(** X17. On the bit-bang path, [spi_put(cmd, tx, rx, len)] with a receive
    buffer drops the byte that comes back while the command goes out: byte
    [j] of [rx], for [j < len], is the byte assembled from the captures of
    byte [j + 1] of the transfer; the buffer from [len] on is left as it
    was; and the call makes [8 * (len + 1)] captures. *)
Theorem spi_put_cmd_receive hw g uninit cmd tx buf len w :
  is_gw2a g = false ->
  0 <= len < 2 ^ 32 - 1 ->
  len <= Z.of_nat (List.length buf) ->
  exists w',
    spi_put_cmd hw g uninit cmd tx (Some buf) len w
    = Some ((0, Some (map (fun j => legacy_response g hw (reads w + 8 * S j))
                          (seq 0 (Z.to_nat len))
                      ++ skipn (Z.to_nat len) buf)), w') /\
    reads w' = (reads w + 8 * S (Z.to_nat len))%nat.
Proof.
  intros Hg Hlen Hbuf.
  unfold spi_put_cmd, bind. cbv zeta.
  assert (Hu : u32 (len + 1) = len + 1) by (apply Z.mod_small; lia).
  rewrite Hu.
  set (n := Z.to_nat len).
  set (jtx := cmd :: _).
  destruct (spec_spi_put_legacy_read hw g uninit (Some jtx)
              (map uninit (seq 0 (S n))) (len + 1) w Hg)
    as (r & w' & Hrun & -> & Hr).
  { lia. }
  { rewrite length_map, length_seq. lia. }
  rewrite Hrun. exists w'.
  replace (Z.to_nat (len + 1)) with (S n) in * by lia.
  split; [| exact Hr].
  unfold ret. do 4 f_equal.
  rewrite (skipn_all2 (map uninit (seq 0 (S n))))
    by (rewrite length_map, length_seq; lia).
  rewrite app_nil_r.
  change (seq 0 (S n)) with (0%nat :: seq 1 n).
  cbn [map skipn].
  unfold memcpy. f_equal.
  rewrite <- seq_shift, map_map.
  pose proof (map_nth_seq
                (map (fun j => legacy_response g hw (reads w + 8 * S j))
                     (seq 0 n)) (fun _ => 0)) as E.
  rewrite length_map, length_seq in E. exact E.
Qed.

Lemma spi_put_cmd_receive_witness :
  exists w',
    spi_put_cmd (hw_const 0xff) (session0 0x0900281B) zero_junk 0x9f None
                (Some [0; 0; 7]) 2 (world0 0x0900281B)
    = Some ((0, Some (map (fun j =>
                             legacy_response (session0 0x0900281B)
                               (hw_const 0xff)
                               (reads (world0 0x0900281B) + 8 * S j))
                          (seq 0 (Z.to_nat 2))
                      ++ skipn (Z.to_nat 2) [0; 0; 7])), w') /\
    reads w' = (reads (world0 0x0900281B) + 8 * S (Z.to_nat 2))%nat.
Proof.
  apply (spi_put_cmd_receive (hw_const 0xff) (session0 0x0900281B) zero_junk
           0x9f None [0; 0; 7] 2 (world0 0x0900281B)).
  - reflexivity.
  - lia.
  - simpl. lia.
Defined.

(** ** The dispatch of [program] *)

(** X18. A session constructed without an image file programs nothing:
    [program] returns at once, with no error and without a single event. *)
Theorem program_without_image open_file mcufw open_mcufw prg_type
    external_flash verify verbose quiet skip_checksum0 w0 g w1
    hw uninit new_SPIFlash offset unprotect_flash w :
  Gowin_ctor "" open_file mcufw open_mcufw prg_type external_flash verify
             verbose quiet skip_checksum0 w0
  = Some (inr g, w1) ->
  program hw g uninit new_SPIFlash offset unprotect_flash w
  = Some (inr tt, w).
Proof.
  intros H. apply Gowin_ctor_fields in H. cbv zeta in H.
  destruct H as (_ & _ & _ & _ & _ & _ & _ & _ & Hfs & _).
  cbn in Hfs. unfold program. rewrite Hfs. reflexivity.
Qed.

Lemma program_without_image_witness :
  program (hw_const 0) (session0 0x0900281B) zero_junk
          (fun _ _ => mkSPIFlash (ret tt) (ret tt) (ret tt) (ret 0)
                                 (fun _ => ret tt) (fun _ _ _ => ret 0)
                                 (fun _ _ _ _ => ret true))
          0 false (world0 0x0900281B)
  = Some (inr tt, world0 0x0900281B).
Proof.
  apply (program_without_image None "" None WR_FLASH false false false false
           false (world0 0x0900281B) (session0 0x0900281B)
           (world0 0x0900281B)).
  reflexivity.
Defined.

(** X19. Writing the flash of a GW5A is refused before anything is sent: for
    a session constructed with an image, for flash programming, on one of
    the three GW5A idcodes, [program] raises its error and leaves the
    world as it was. *)
Theorem program_gw5a_flash_refused file_extension open_file mcufw open_mcufw
    external_flash verify verbose quiet skip_checksum0 w0 g w1
    hw uninit new_SPIFlash offset unprotect_flash w :
  file_extension <> ""%string ->
  In (target_device_id w0) [0x0001081b; 0x0001181b; 0x0001281b] ->
  Gowin_ctor file_extension open_file mcufw open_mcufw WR_FLASH external_flash
             verify verbose quiet skip_checksum0 w0
  = Some (inr g, w1) ->
  program hw g uninit new_SPIFlash offset unprotect_flash w
  = Some (inl Gw5aFlashUnsupported, w).
Proof.
  intros He Hid H. apply Gowin_ctor_fields in H. cbv zeta in H.
  destruct H as (_ & _ & _ & H5 & _ & _ & Hmode & _ & Hfs & _).
  apply String.eqb_neq in He. rewrite He in Hfs.
  destruct Hfs as (p & _ & _ & Hfs).
  unfold program. rewrite Hfs, Hmode, H5.
  cbn [In] in Hid.
  destruct Hid as [<- | [<- | [<- | []]]]; reflexivity.
Qed.

Lemma program_gw5a_flash_refused_witness :
  program (hw_const 0)
          (mkGowin (Some (mkImage [1] 8 [] 0)) None FLASH_MODE false false
                   false true true true BSCAN_SPI_SCK BSCAN_SPI_CS
                   BSCAN_SPI_DI BSCAN_SPI_DO BSCAN_SPI_MSK false false false)
          zero_junk
          (fun _ _ => mkSPIFlash (ret tt) (ret tt) (ret tt) (ret 0)
                                 (fun _ => ret tt) (fun _ _ _ => ret 0)
                                 (fun _ _ _ _ => ret true))
          0 false (world0 0x0001281b)
  = Some (inl Gw5aFlashUnsupported, world0 0x0001281b).
Proof.
  apply (program_gw5a_flash_refused "bin"
           (Some (mkParser true (mkImage [1] 8 [] 0))) "" None true false
           false false false (world0 0x0001281b) _
           (mkWorld 0x0001281b 0 2500000
                    [PrintInfo "Parse file "; PrintSuccess "DONE"])).
  - discriminate.
  - cbn. auto.
  - reflexivity.
Defined.

(** X20. A session constructed for loading the SRAM never raises an error
    from [program] and never touches the flash: [program] returns normally
    and its events hold neither the flash erase nor the flash program
    command, whatever the external-flash driver would do. *)
Theorem program_sram_mode file_extension p mcufw open_mcufw prg_type
    external_flash verify verbose quiet skip_checksum0 w0 g w1
    hw uninit new_SPIFlash offset unprotect_flash w :
  file_extension <> ""%string ->
  prg_type <> WR_FLASH ->
  0 <= img_length (parsed p) ->
  Gowin_ctor file_extension (Some p) mcufw open_mcufw prg_type external_flash
             verify verbose quiet skip_checksum0 w0
  = Some (inr g, w1) ->
  exists w' ops,
    program hw g uninit new_SPIFlash offset unprotect_flash w
    = Some (inr tt, w') /\
    trace w' = trace w ++ ops /\
    count_cmd EFLASH_ERASE ops = 0%nat /\
    count_cmd EF_PROGRAM ops = 0%nat.
Proof.
  intros He Hprg Hlen H. apply Gowin_ctor_fields in H. cbv zeta in H.
  destruct H as (_ & _ & _ & _ & _ & _ & Hmode & _ & Hfs & _).
  apply String.eqb_neq in He. rewrite He in Hfs.
  destruct Hfs as (p' & Hp & _ & Hfs). injection Hp as <-.
  assert (Hm : _mode g = MEM_MODE)
    by (rewrite Hmode; destruct prg_type; [reflexivity | contradiction
                                          | reflexivity]).
  unfold program. rewrite Hfs, Hm.
  destruct (emits_confined _ _ _ (emits_programSRAM hw g (parsed p) Hlen)
              (programSRAM_confined hw g (parsed p)) w)
    as ([] & w' & Hrun & ops & Ht & _ & Hc).
  exists w', ops. unfold bind. rewrite Hrun.
  split; [reflexivity |]. split; [exact Ht |].
  split; apply (avoids_count _ _ _ Hc); cbn; auto.
Qed.

Lemma program_sram_mode_witness :
  exists w' ops,
    program (hw_const 0)
            (mkGowin (Some (mkImage [1] 8 [] 0)) None MEM_MODE true false
                     false false true false BSCAN_SPI_SCK BSCAN_SPI_CS
                     BSCAN_SPI_DI BSCAN_SPI_DO BSCAN_SPI_MSK false false false)
            zero_junk
            (fun _ _ => mkSPIFlash (ret tt) (ret tt) (ret tt) (ret 0)
                                   (fun _ => ret tt) (fun _ _ _ => ret 0)
                                   (fun _ _ _ _ => ret true))
            0 false (world0 0x0900281B)
    = Some (inr tt, w') /\
    trace w' = trace (world0 0x0900281B) ++ ops /\
    count_cmd EFLASH_ERASE ops = 0%nat /\
    count_cmd EF_PROGRAM ops = 0%nat.
Proof.
  apply (program_sram_mode "bin" (mkParser true (mkImage [1] 8 [] 0)) "" None
           WR_SRAM true false false false false (world0 0x0900281B) _
           (mkWorld 0x0900281B 0 2500000
                    [PrintInfo "Parse file "; PrintSuccess "DONE"])).
  - discriminate.
  - discriminate.
  - simpl. lia.
  - reflexivity.
Defined.
(** * Smart-Traffic: the traffic-condition simulation engine

    A shallow embedding of the two Python programs of the repository,

    - [docker/ml-service/mock_ml_service.py]: the mock prediction service
      ([predict_traffic] and the [/predict], [/batch/predict] and
      [/model/retrain] handlers);
    - [scripts/sample-data-generator.py]: the observation generator
      ([generate_traffic_density_by_hour], [generate_vehicle_count],
      [generate_average_speed], [generate_traffic_data]) and the hourly
      back-fill built on it ([ingest_traffic_data],
      [generate_historical_data]);

    followed by the properties of the specification that can be settled on
    them.

    Numbers.  Python's [float] is IEEE 754 binary64: confidences, speeds
    and random draws are Rocq's primitive [float], whose operations are the
    same binary64 operations, and a decimal literal denotes the same nearest
    double in both languages.  Python's [int] is [Z].

    Randomness.  The module-level generator of Python's [random] is an
    explicit stream of draws, one per call of [random.random()] or of
    [getrandbits], that every call consumes from the front, so a run is a
    function of its inputs and of the stream.  The functions of [random]
    are those of CPython: [uniform] and [choices] over [random()],
    [randint] and [choice] over [_randbelow], which draws until it accepts
    a draw.

    Requests.  The handlers of the service receive any JSON document and
    Python checks no type before it runs: the values of a request are the
    Python values of JSON, and an operation on a value of the wrong type
    raises as in Python. *)

From Stdlib Require Import ZArith List String Bool Lia Floats DecimalString.
Import ListNotations.

Set Warnings "-inexact-float,-register-all".

Local Open Scope Z_scope.

(* ================================================================== *)
(** * Python built-ins and the [random] module *)
(* ================================================================== *)

Module Py.

(** [min(a, b)] and [max(a, b)] on two floats: the first argument is kept
    unless the second is strictly smaller (resp. greater). *)
Definition min (a b : float) : float := if (b <? a)%float then b else a.
Definition max (a b : float) : float := if (a <? b)%float then b else a.

(** [x in l] for a list of string literals. *)
Fixpoint str_in (x : string) (l : list string) : bool :=
  match l with
  | [] => false
  | y :: l' => String.eqb x y || str_in x l'
  end.

(** [float(n)] for a small non-negative integer. *)
Definition float_of_Z (n : Z) : float := PrimFloat.of_uint63 (Uint63.of_Z n).

(** [len(l)] *)
Definition len {A : Type} (l : list A) : Z := Z.of_nat (List.length l).

(** [l[i]] for an index known to be in range. *)
Definition item {A : Type} (l : list A) (i : Z) (default : A) : A :=
  nth (Z.to_nat i) l default.

(** One step of the generator, that is, one call of one of its two
    primitives.  [d_unit] is what the step yields when it is consumed by
    [random.random()]; [d_int] is the raw integer it yields when it is
    consumed by [getrandbits(k)], which keeps [k] bits of it. *)
Record Draw : Type := mkDraw { d_unit : float; d_int : Z }.

Definition Source : Type := nat -> Draw.

Definition advance (s : Source) : Source := fun n => s (S n).

(** Computations that consume draws. *)
Definition Rand (A : Type) : Type := Source -> A * Source.

Definition ret {A : Type} (a : A) : Rand A := fun s => (a, s).

Definition bind {A B : Type} (m : Rand A) (f : A -> Rand B) : Rand B :=
  fun s => let (a, s') := m s in f a s'.

(** The contract of [random.random()]: the draw lies in [[0.0, 1.0)]. *)
Definition unit_draw (u : float) : bool := ((0 <=? u) && (u <? 1))%float.

(** Computations that consume draws in a loop that the draws themselves
    end.  The model runs such a loop for a bounded number of turns, its
    fuel; [None] is a run whose loop is still going when the fuel is
    spent. *)
Definition Sampler (A : Type) : Type := Source -> option (A * Source).

Definition done {A : Type} (a : A) : Sampler A := fun s => Some (a, s).

Definition after {A B : Type} (m : Sampler A) (f : A -> Sampler B) : Sampler B :=
  fun s =>
    match m s with
    | Some (a, s') => f a s'
    | None => None
    end.

(** A computation without such a loop, which always returns. *)
Definition lift {A : Type} (m : Rand A) : Sampler A := fun s => Some (m s).

End Py.

Declare Scope rand_scope.
Delimit Scope rand_scope with rand.
Notation "x <- m ;; k" := (Py.bind m (fun x => k))
  (at level 61, m at next level, right associativity) : rand_scope.

Declare Scope sampler_scope.
Delimit Scope sampler_scope with sampler.
Notation "x <- m ;; k" := (Py.after m (fun x => k))
  (at level 61, m at next level, right associativity) : sampler_scope.

Module Random.
Import Py.
Local Open Scope rand_scope.

(** [random.random()] *)
Definition random : Rand float := fun s => (d_unit (s 0%nat), advance s).

(** [random.uniform(a, b)] is [a + (b - a) * random()]. *)
Definition uniform (a b : float) : Rand float :=
  u <- random ;; ret (a + (b - a) * u)%float.

(** [n.bit_length()] *)
Definition bit_length (n : Z) : Z :=
  if n =? 0 then 0 else Z.log2 (Z.abs n) + 1.

(** [getrandbits(k)]: an integer of [k] bits, [0 <= r < 2**k]. *)
Definition getrandbits (k : Z) : Rand Z :=
  fun s => (d_int (s 0%nat) mod 2 ^ k, advance s).

(** The loop of [_randbelow(n)], for [n > 0]:

      k = n.bit_length()
      r = getrandbits(k)
      while r >= n:
          r = getrandbits(k)
      return r

    [fuel] bounds the number of calls of [getrandbits]. *)
Fixpoint randbelow_loop (fuel : nat) (n k : Z) : Sampler Z :=
  fun s =>
    match fuel with
    | O => None
    | S fuel' =>
        let (r, s') := getrandbits k s in
        if r >=? n then randbelow_loop fuel' n k s' else Some (r, s')
    end.

(** [_randbelow(n)]: an integer in [[0, n)], by rejection. *)
Definition randbelow (fuel : nat) (n : Z) : Sampler Z :=
  randbelow_loop fuel n (bit_length n).

(** [random.randint(a, b)] is [randrange(a, b + 1)], which is
    [a + _randbelow(b + 1 - a)] when the range is not empty, as it is at
    every call of the two programs. *)
Definition randint (fuel : nat) (a b : Z) : Sampler Z :=
  (k <- randbelow fuel (b - a + 1) ;; done (a + k))%sampler.

(** [random.choice(seq)] is [seq[_randbelow(len(seq))]] on a sequence that
    is not empty, as it is at every call of the two programs. *)
Definition choice {A : Type} (fuel : nat) (seq : list A) (default : A) : Sampler A :=
  (i <- randbelow fuel (len seq) ;; done (item seq i default))%sampler.

(** [itertools.accumulate(weights)] *)
Fixpoint accumulate_from (acc : Z) (weights : list Z) : list Z :=
  match weights with
  | [] => []
  | w :: ws => (acc + w) :: accumulate_from (acc + w) ws
  end.

Definition accumulate (weights : list Z) : list Z := accumulate_from 0 weights.

(** [bisect.bisect_right(a, x, lo, hi)]: the loop

      while lo < hi:
          mid = (lo + hi) // 2
          if x < a[mid]: hi = mid
          else: lo = mid + 1
      return lo

    [fuel] bounds the number of iterations; [hi - lo] halves at each one,
    so [hi - lo] iterations are always enough. *)
Fixpoint bisect_loop (fuel : nat) (a : list Z) (x : float) (lo hi : Z) : Z :=
  match fuel with
  | O => lo
  | S fuel' =>
      if lo <? hi then
        let mid := (lo + hi) / 2 in
        if (x <? float_of_Z (item a mid 0%Z))%float
        then bisect_loop fuel' a x lo mid
        else bisect_loop fuel' a x (mid + 1) hi
      else lo
  end.

Definition bisect (a : list Z) (x : float) (lo hi : Z) : Z :=
  bisect_loop (Z.to_nat (hi - lo)) a x lo hi.

(** [random.choices(population, weights=weights, k=1)[0]]:

      cum_weights = list(accumulate(weights))
      total = cum_weights[-1] + 0.0
      hi = n - 1
      population[bisect(cum_weights, random() * total, 0, hi)] *)
Definition choices1 {A : Type} (population : list A) (weights : list Z)
    (default : A) : Rand A :=
  let cum_weights := accumulate weights in
  let total := (float_of_Z (last cum_weights 0%Z) + 0)%float in
  let hi := len population - 1 in
  u <- random ;;
  ret (item population (bisect cum_weights (u * total)%float 0 hi) default).

End Random.

(* ================================================================== *)
(** * Data model *)
(* ================================================================== *)

(** The four density names, in the order of the list
    [TRAFFIC_DENSITIES = ["LOW", "MODERATE", "HIGH", "CRITICAL"]] that both
    programs declare. *)
Inductive TrafficDensity : Type := LOW | MODERATE | HIGH | CRITICAL.

Definition TRAFFIC_DENSITIES : list TrafficDensity := [LOW; MODERATE; HIGH; CRITICAL].

Definition density_eqb (a b : TrafficDensity) : bool :=
  match a, b with
  | LOW, LOW | MODERATE, MODERATE | HIGH, HIGH | CRITICAL, CRITICAL => true
  | _, _ => false
  end.

(** [TRAFFIC_DENSITIES.index(d)] *)
Fixpoint index_from (i : Z) (l : list TrafficDensity) (d : TrafficDensity) : Z :=
  match l with
  | [] => i
  | x :: l' => if density_eqb x d then i else index_from (i + 1) l' d
  end.

Definition index (l : list TrafficDensity) (d : TrafficDensity) : Z := index_from 0 l d.
Lemma last_valid_snoc (s : Pandas.series) (x : fval) :
  Float.is_nan x = false -> Pandas.last_valid (s ++ [x]) = Ok x.
Proof.
  intros Hx. unfold Pandas.last_valid, Pandas.observed.
  rewrite filter_app. cbn. rewrite Hx. cbn.
  destruct (filter _ s) as [|y l]; cbn; [reflexivity|].
  now rewrite last_last.
Qed.

Lemma seq_entries {A} (l : list A) (d : A) (a k : nat) :
  (a + k <= List.length l)%nat ->
  map (fun j => nth j l d) (seq a k) = firstn k (skipn a l).
Proof.
  revert a l. induction k as [|k IH]; intros a l H; [reflexivity|].
  cbn [seq map]. rewrite IH by lia.
  clear IH. revert l H. induction a as [|a IHa]; intros l H.
  - destruct l as [|x l]; [cbn in H; lia|]. reflexivity.
  - destruct l as [|x l]; [cbn in H; lia|].
    cbn [nth skipn]. apply IHa. cbn in H. lia.
Qed.

(** ** The moving average *)

Lemma fdiv_by_count (a : Q) (w : nat) :
  w <> O ->
  Float.fdiv (Fin a) (Fin (inject_Z (Z.of_nat w)))
  = Fin (a / inject_Z (Z.of_nat w)).
Proof.
  intros Hw. unfold Float.fdiv.
  destruct (Qeq_bool (inject_Z (Z.of_nat w)) 0) eqn:E; [|reflexivity].
  apply Qeq_bool_iff in E. unfold Qeq in E. cbn in E. lia.
Qed.

Lemma trailing_length {A} (k i : nat) (l : list A) :
  (k <= i + 1)%nat -> (i < List.length l)%nat ->
  List.length (trailing k i l) = k.
Proof.
  intros Hk Hi. unfold trailing. rewrite length_firstn, length_skipn. lia.
Qed.

(** The column [SMA_20], entry by entry. *)
Lemma SMA_20_at (closes : list Q) (i : nat) :
  (19 <= i < List.length closes)%nat ->
  nth i (Pandas.SMA_20 (map Fin closes)) NaN
  = Fin (mean (trailing 20 i closes)).
Proof.
  intros Hi. unfold Pandas.SMA_20.
  rewrite closes_tab, rolling_mean_tab.
  fold (Pandas.at_ (tab (fun i0 : nat =>
     if (i0 + 1 <? 20)%nat then NaN
     else Float.fdiv
            (Fin (Qsum (map (fun i1 => nth i1 closes 0%Q)
                            (seq (i0 + 1 - 20) 20))))
            (Fin (inject_Z (Z.of_nat 20)))) (List.length closes)) i).
  rewrite tab_at by lia.
  destruct (Nat.ltb_spec (i + 1) 20); [lia|].
  rewrite fdiv_by_count by lia.
  rewrite seq_entries by lia.
  unfold mean. fold (trailing 20 i closes).
  rewrite trailing_length by lia. reflexivity.
Qed.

- - -

__Aim of the task__:
Set down exactly the lines of the data above, beginning with the line that has "command, whatever the" and ending with the line that has "exists w', ops. unfold bind. rewrite Hrun.", and no others.

__The completed task__:
    command, whatever the external-flash driver would do. *)
Theorem program_sram_mode file_extension p mcufw open_mcufw prg_type
    external_flash verify verbose quiet skip_checksum0 w0 g w1
    hw uninit new_SPIFlash offset unprotect_flash w :
  file_extension <> ""%string ->
  prg_type <> WR_FLASH ->
  0 <= img_length (parsed p) ->
  Gowin_ctor file_extension (Some p) mcufw open_mcufw prg_type external_flash
             verify verbose quiet skip_checksum0 w0
  = Some (inr g, w1) ->
  exists w' ops,
    program hw g uninit new_SPIFlash offset unprotect_flash w
    = Some (inr tt, w') /\
    trace w' = trace w ++ ops /\
    count_cmd EFLASH_ERASE ops = 0%nat /\
    count_cmd EF_PROGRAM ops = 0%nat.
Proof.
  intros He Hprg Hlen H. apply Gowin_ctor_fields in H. cbv zeta in H.
  destruct H as (_ & _ & _ & _ & _ & _ & Hmode & _ & Hfs & _).
  apply String.eqb_neq in He. rewrite He in Hfs.
  destruct Hfs as (p' & Hp & _ & Hfs). injection Hp as <-.
  assert (Hm : _mode g = MEM_MODE)
    by (rewrite Hmode; destruct prg_type; [reflexivity | contradiction
                                          | reflexivity]).
  unfold program. rewrite Hfs, Hm.
  destruct (emits_confined _ _ _ (emits_programSRAM hw g (parsed p) Hlen)
              (programSRAM_confined hw g (parsed p)) w)
    as ([] & w' & Hrun & ops & Ht & _ & Hc).
  exists w', ops. unfold bind. rewrite Hrun.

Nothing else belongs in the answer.